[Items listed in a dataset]
= = =

(** ** Constructors and setters ([error.go])

    A [*Error] is an [option Error], [None] being the nil pointer.  The
    setters have pointer receivers: they update the struct pointed to and
    return the pointer, so the result below is the struct after the call.
    [fmt.Sprintf] is outside the package: [New] and [WithMessage] take the
    formatted message. *)

Definition MaybeWrap (err0 : error) : option Error :=
  match err0 with
  | nil_error => None
  | _ => Some {| optionComments := []; options := []; beforeMessage := [];
                 betweenMessageAndOptions := []; afterOptions := [];
                 err := err0; msg := ""; exitCode := 0;
                 isExitCodeSet := false; temporary := false;
                 isTemporarySet := false |}
  end.

Definition New (formatted : string) : option Error :=
  Some {| optionComments := []; options := []; beforeMessage := [];
          betweenMessageAndOptions := []; afterOptions := [];
          err := nil_error; msg := formatted; exitCode := 0;
          isExitCodeSet := false; temporary := false;
          isTemporarySet := false |}.

(** The method body of a setter runs on a non-nil receiver only: every
    setter starts with [if e == nil { return nil }]. *)
Definition on_receiver (e : option Error) (body : Error -> Error) : option Error :=
  match e with
  | None => None
  | Some e => Some (body e)
  end.

Definition WithExitCode (e : option Error) (code : Z) : option Error :=
  on_receiver e (fun e =>
    {| optionComments := optionComments e; options := options e;
       beforeMessage := beforeMessage e;
       betweenMessageAndOptions := betweenMessageAndOptions e;
       afterOptions := afterOptions e; err := err e; msg := msg e;
       exitCode := code; isExitCodeSet := true;
       temporary := temporary e; isTemporarySet := isTemporarySet e |}).

Definition WithTemporary (e : option Error) (t : bool) : option Error :=
  on_receiver e (fun e =>
    {| optionComments := optionComments e; options := options e;
       beforeMessage := beforeMessage e;
       betweenMessageAndOptions := betweenMessageAndOptions e;
       afterOptions := afterOptions e; err := err e; msg := msg e;
       exitCode := exitCode e; isExitCodeSet := isExitCodeSet e;
       temporary := t; isTemporarySet := true |}).

Definition WithLinesAfterOptions (e : option Error) (lines : list string) : option Error :=
  on_receiver e (fun e =>
    {| optionComments := optionComments e; options := options e;
       beforeMessage := beforeMessage e;
       betweenMessageAndOptions := betweenMessageAndOptions e;
       afterOptions := afterOptions e ++ lines; err := err e; msg := msg e;
       exitCode := exitCode e; isExitCodeSet := isExitCodeSet e;
       temporary := temporary e; isTemporarySet := isTemporarySet e |}).

(** [append(e.afterOptions, line)] is [append(e.afterOptions, lines...)] at
    the one-line slice; the same holds for the next two one-line setters. *)
Definition WithLineAfterOptions (e : option Error) (line : string) : option Error :=
  WithLinesAfterOptions e [line].

Definition WithLinesBeforeMessage (e : option Error) (lines : list string) : option Error :=
  on_receiver e (fun e =>
    {| optionComments := optionComments e; options := options e;
       beforeMessage := beforeMessage e ++ lines;
       betweenMessageAndOptions := betweenMessageAndOptions e;
       afterOptions := afterOptions e; err := err e; msg := msg e;
       exitCode := exitCode e; isExitCodeSet := isExitCodeSet e;
       temporary := temporary e; isTemporarySet := isTemporarySet e |}).

Definition WithLineBeforeMessage (e : option Error) (line : string) : option Error :=
  WithLinesBeforeMessage e [line].

Definition WithLinesBetweenMessageAndOption (e : option Error) (lines : list string) : option Error :=
  on_receiver e (fun e =>
    {| optionComments := optionComments e; options := options e;
       beforeMessage := beforeMessage e;
       betweenMessageAndOptions := betweenMessageAndOptions e ++ lines;
       afterOptions := afterOptions e; err := err e; msg := msg e;
       exitCode := exitCode e; isExitCodeSet := isExitCodeSet e;
       temporary := temporary e; isTemporarySet := isTemporarySet e |}).

Definition WithLineBetweenMessageAndOption (e : option Error) (line : string) : option Error :=
  WithLinesBetweenMessageAndOption e [line].

Definition WithMessage (e : option Error) (formatted : string) : option Error :=
  on_receiver e (fun e =>
    {| optionComments := optionComments e; options := options e;
       beforeMessage := beforeMessage e;
       betweenMessageAndOptions := betweenMessageAndOptions e;
       afterOptions := afterOptions e; err := err e; msg := formatted;
       exitCode := exitCode e; isExitCodeSet := isExitCodeSet e;
       temporary := temporary e; isTemporarySet := isTemporarySet e |}).

Definition WithOptionComment (e : option Error) (i : Z) (c : string) : option Error :=
  on_receiver e (fun e =>
    {| optionComments := optionComments e ++ [{| comment := c; index := i |}];
       options := options e; beforeMessage := beforeMessage e;
       betweenMessageAndOptions := betweenMessageAndOptions e;
       afterOptions := afterOptions e; err := err e; msg := msg e;
       exitCode := exitCode e; isExitCodeSet := isExitCodeSet e;
       temporary := temporary e; isTemporarySet := isTemporarySet e |}).
(** * The signon service of the IBM i client (src/service/signon.js)

    A shallow embedding of the [Signon] class and of [SignonErrors], and the
    properties of the two-phase handshake (seed exchange, then signon info).

    JavaScript objects whose properties are assigned at run time (the
    [system] object, the result of a signon) are finite maps from property
    names to values.  The asynchronous methods are computations in a small
    monad that threads the service object and a history of the calls made to
    the collaborators, and that ends resolved, rejected or pending.  What
    the outside decides in a run (how [connect()] settles, the client seed,
    whether [sendPacket] throws, the replies of the host) is an argument of
    the run.  The [debug] and [error] loggers write to the console only and
    are left out. *)

From Stdlib Require Import ZArith String List.
From Stdlib.Strings Require Import Byte.
From stdpp Require Import base option list gmap strings pretty.

Local Open Scope Z_scope.
Local Open Scope string_scope.

(** ** JavaScript values *)

(** The values that flow through the service.  Numbers are the integers read
    from packet fields; buffers are byte sequences; [VHandle] stands for a
    host object that is only passed around (a connection, a socket). *)
Inductive value : Type :=
| VUndefined
| VNumber (n : Z)
| VString (s : string)
| VBoolean (b : bool)
| VBuffer (bytes : list byte)
| VError (message : string)
| VHandle (id : N).

(** An object with dynamically assigned properties. *)
Abbreviation JsObject := (gmap string value).

(** [o.k]: a property that was never assigned reads as [undefined]. *)
Definition get_prop (o : JsObject) (k : string) : value :=
  default VUndefined (o !! k).

(** [o.k = v]. *)
Definition set_prop (k : string) (v : value) (o : JsObject) : JsObject :=
  <[k := v]> o.

(** [v === n] for a number literal [n]. *)
Definition strict_eq_number (v : value) (n : Z) : bool :=
  match v with
  | VNumber m => Z.eqb m n
  | _ => false
  end.

(** [v !== 0]. *)
Definition strict_ne_zero (v : value) : bool := negb (strict_eq_number v 0).

(** [needle] occurs in [hay]. *)
Definition contains (needle hay : string) : Prop :=
  ∃ pre post, hay = pre +:+ needle +:+ post.

(** ** SignonErrors *)

Record ErrorEntry : Type := { id : Z; msg : string }.

Module SignonErrors.

Definition PASSWORD_LENGTH_NOT_VALID : ErrorEntry :=
  {| id := 0x00010008; msg := "Password length not valid" |}.

Definition USERID_UNKNOWN : ErrorEntry :=
  {| id := 0x00020001; msg := "Unknown user ID" |}.

Definition USERID_DISABLED : ErrorEntry :=
  {| id := 0x00020002; msg := "User ID is disabled" |}.

Definition PASSWORD_INCORRECT : ErrorEntry :=
  {| id := 0x0003000B; msg := "Incorrect password" |}.

Definition PASSWORD_INCORRECT_DISABLE : ErrorEntry :=
  {| id := 0x0003000C;
     msg := "Incorrect password, user ID will be disabled on the next incorrect password" |}.
Lemma handleGenerate_settled_idle_without_result (o : Outcome)
    (s : AppState) :
  idle_without_result (handleGenerate_settled o s).
Proof.
  destruct o as [R|message]; simpl; [discriminate|].
  destruct (Js.includes_opt _ _); discriminate.
Qed.

Lemma step_idle_without_result (w : World) (e : Event) :
  idle_without_result (app w) -> idle_without_result (app (step' w e)).
Proof.
  intros H. destruct e; simpl.
  - now destruct (checking w).
  - now destruct (needsApiKey (app w) && aistudio).
  - now destruct (selecting w).
  - destruct (needsApiKey (app w)); [exact H|]. now destruct file.
  - destruct (readers w !! i); [now intros _ | exact H].
  - destruct (needsApiKey (app w)); [exact H | now intros _].
  - destruct (needsApiKey (app w) || generateDisabled (app w)); [exact H|].
    unfold call_handleGenerate.
    pose proof (handleGenerate_idle_without_result _ H) as H'.
    now destruct (handleGenerate (app w)).
  - unfold settle_generate. destruct (calls w !! i); [|exact H].
    apply handleGenerate_settled_idle_without_result.
  - destruct (needsApiKey (app w)); [exact H|].
    now destruct (BACKDROP_PRESETS preset0 more_presets !! i).
  - now destruct (needsApiKey (app w)).
Qed.

(** C3, as the code has it. In every reachable world [resultImage] is
    empty while the status is [IDLE]: a result is only ever present with
    status [SUCCESS], [GENERATING] or [ERROR]. *)
Theorem idle_has_no_result (w : World) :
  reachable' w -> status (app w) = IDLE -> resultImage (app w) = None.
Proof.
  intros Hw. revert w Hw.
  apply (reachable_ind (fun w => idle_without_result (app w))).
  - now intros _.
  - intros w e _. apply step_idle_without_result.
Qed.

(** C2, as the code has it. While the status is [GENERATING] both generate
    buttons are disabled: pressing one changes no cell of the state and
    issues no call. *)
Theorem generate_ignored_while_generating (w : World) :
  status (app w) = GENERATING -> step' w ClickGenerate = w.
Proof.
  intros H. simpl. unfold generateDisabled. rewrite H.
  now rewrite !orb_true_r.
Qed.

(** The guard is the buttons' [disabled]: [handleGenerate] itself never
    reads the status. *)
Remark handleGenerate_ignores_status (st : AppStatus) (s : AppState) :
  snd (handleGenerate (setStatus st s)) = snd (handleGenerate s).
Proof.
  unfold handleGenerate. simpl.
  destruct (originalImage s) as [img|]; [|reflexivity].
  now destruct (Js.truthy img).
Qed.

(** C1, as the code has it. The response to any pending call, whatever has
    happened since the call was issued, is committed to the current state:
    when it resolves, the status becomes [SUCCESS] and [resultImage] the
    response, with [error] and [needsApiKey] kept; when it fails, the status
    becomes [ERROR] and [error] the shown message, [needsApiKey] is raised
    if the message has the marker, and [resultImage] is kept.  The source
    image, its media type, the preset and the custom prompt are kept in
    both cases. *)
Theorem response_always_committed (w : World) (i : nat) (r : Request)
    (o : Outcome) :
  calls w !! i = Some r ->
  let w' := step' w (GenerateSettles i o) in
  calls w' = delete i (calls w)
  /\ originalImage (app w') = originalImage (app w)
  /\ originalMimeType (app w') = originalMimeType (app w)
  /\ selectedPreset (app w') = selectedPreset (app w)
  /\ customPrompt (app w') = customPrompt (app w)
  /\ match o with
     | Resolved R =>
         status (app w') = SUCCESS
         /\ resultImage (app w') = Some R
         /\ error (app w') = error (app w)
         /\ needsApiKey (app w') = needsApiKey (app w)
     | Rejected message =>
         status (app w') = ERROR
         /\ resultImage (app w') = resultImage (app w)
         /\ error (app w') = Some (shown_message message)
         /\ needsApiKey (app w') =
            Js.includes_opt API_KEY_MARKER message || needsApiKey (app w)
     end.
Proof.
  intros Hr w'. subst w'. simpl.
  rewrite (settle_generate_pending _ _ _ _ Hr).
  destruct o as [R|message]; simpl; [tauto|].
  assert (Js.or_opt message FALLBACK_MESSAGE = shown_message message) as Hm.
  { destruct message as [[|c m]|]; reflexivity. }
  destruct (Js.includes_opt API_KEY_MARKER message); simpl; rewrite Hm; tauto.
Qed.

End EventLoopFacts.

(** ** The scenarios, run *)

Lemma idle_has_no_result_witness :
  resultImage (app (Demo.play Demo.upload_generate_reset)) = None.
Proof.
  apply (idle_has_no_result false Demo.studioWhite []).
  - now exists Demo.upload_generate_reset.
  - reflexivity.
Defined.

(** C3 as stated fails: pressing generate after a finished generation gives
    status [GENERATING] with the earlier result still in place. *)
Lemma idle_has_no_result_counterexample :
  ~ (forall w : World,
       reachable false Demo.studioWhite [] w ->
       resultImage (app w) <> None -> status (app w) = SUCCESS).
Proof.
  intros H.
  specialize (H (Demo.play Demo.generate_twice)).
  assert (GENERATING = SUCCESS) as Habs; [|discriminate Habs].
  apply H; [now exists Demo.generate_twice | discriminate].
Qed.

Lemma generate_ignored_while_generating_witness :
  step false Demo.studioWhite [] (Demo.play Demo.upload_generate)
       ClickGenerate
  = Demo.play Demo.upload_generate.
Proof.
  apply (generate_ignored_while_generating false Demo.studioWhite []).
  reflexivity.
Defined.

(** C2 as stated fails in its last part: starting over does not withdraw
    the pending call, and after a new upload the generate button is enabled
    again, so two calls are pending at once. *)
Lemma generate_ignored_while_generating_counterexample :
  ~ (forall w : World,
       reachable false Demo.studioWhite [] w -> length (calls w) <= 1).
Proof.
  intros H.
  specialize (H (Demo.play Demo.two_generations)).
  assert (2 <= 1) as Habs; [|lia].
  apply H. now exists Demo.two_generations.
Qed.

Lemma response_always_committed_witness :
  let w := Demo.play Demo.upload_generate_reset in
  let w' := step false Demo.studioWhite [] w
              (GenerateSettles 0 (Resolved "R1")) in
  status (app w) = IDLE
  /\ status (app w') = SUCCESS
  /\ resultImage (app w') = Some "R1"
  /\ originalImage (app w') = None.
Proof.
  pose proof (response_always_committed false Demo.studioWhite []
                (Demo.play Demo.upload_generate_reset) 0
                (mkRequest "data:image/png;base64,AAAA" "image/png"
                           "clean white studio backdrop")
                (Resolved "R1") eq_refl) as H.
  simpl in H. destruct H as (_ & Himg & _ & _ & _ & Hst & Hres & _).
  split; [reflexivity|]. split; [exact Hst|]. split; [exact Hres|].
  exact Himg.
Defined.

= = =

Set down precisely the lines above between the line holding "- destruct (readers" and the line holding "empty while the", inclusive, and nothing beyond them.

  - destruct (readers w !! i); [now intros _ | exact H].
  - destruct (needsApiKey (app w)); [exact H | now intros _].
  - destruct (needsApiKey (app w) || generateDisabled (app w)); [exact H|].
    unfold call_handleGenerate.
    pose proof (handleGenerate_idle_without_result _ H) as H'.
    now destruct (handleGenerate (app w)).
  - unfold settle_generate. destruct (calls w !! i); [|exact H].
    apply handleGenerate_settled_idle_without_result.
  - destruct (needsApiKey (app w)); [exact H|].
    now destruct (BACKDROP_PRESETS preset0 more_presets !! i).
  - now destruct (needsApiKey (app w)).
Qed.

(** C3, as the code has it. In every reachable world [resultImage] is
    empty while the status is [IDLE]: a result is only ever present with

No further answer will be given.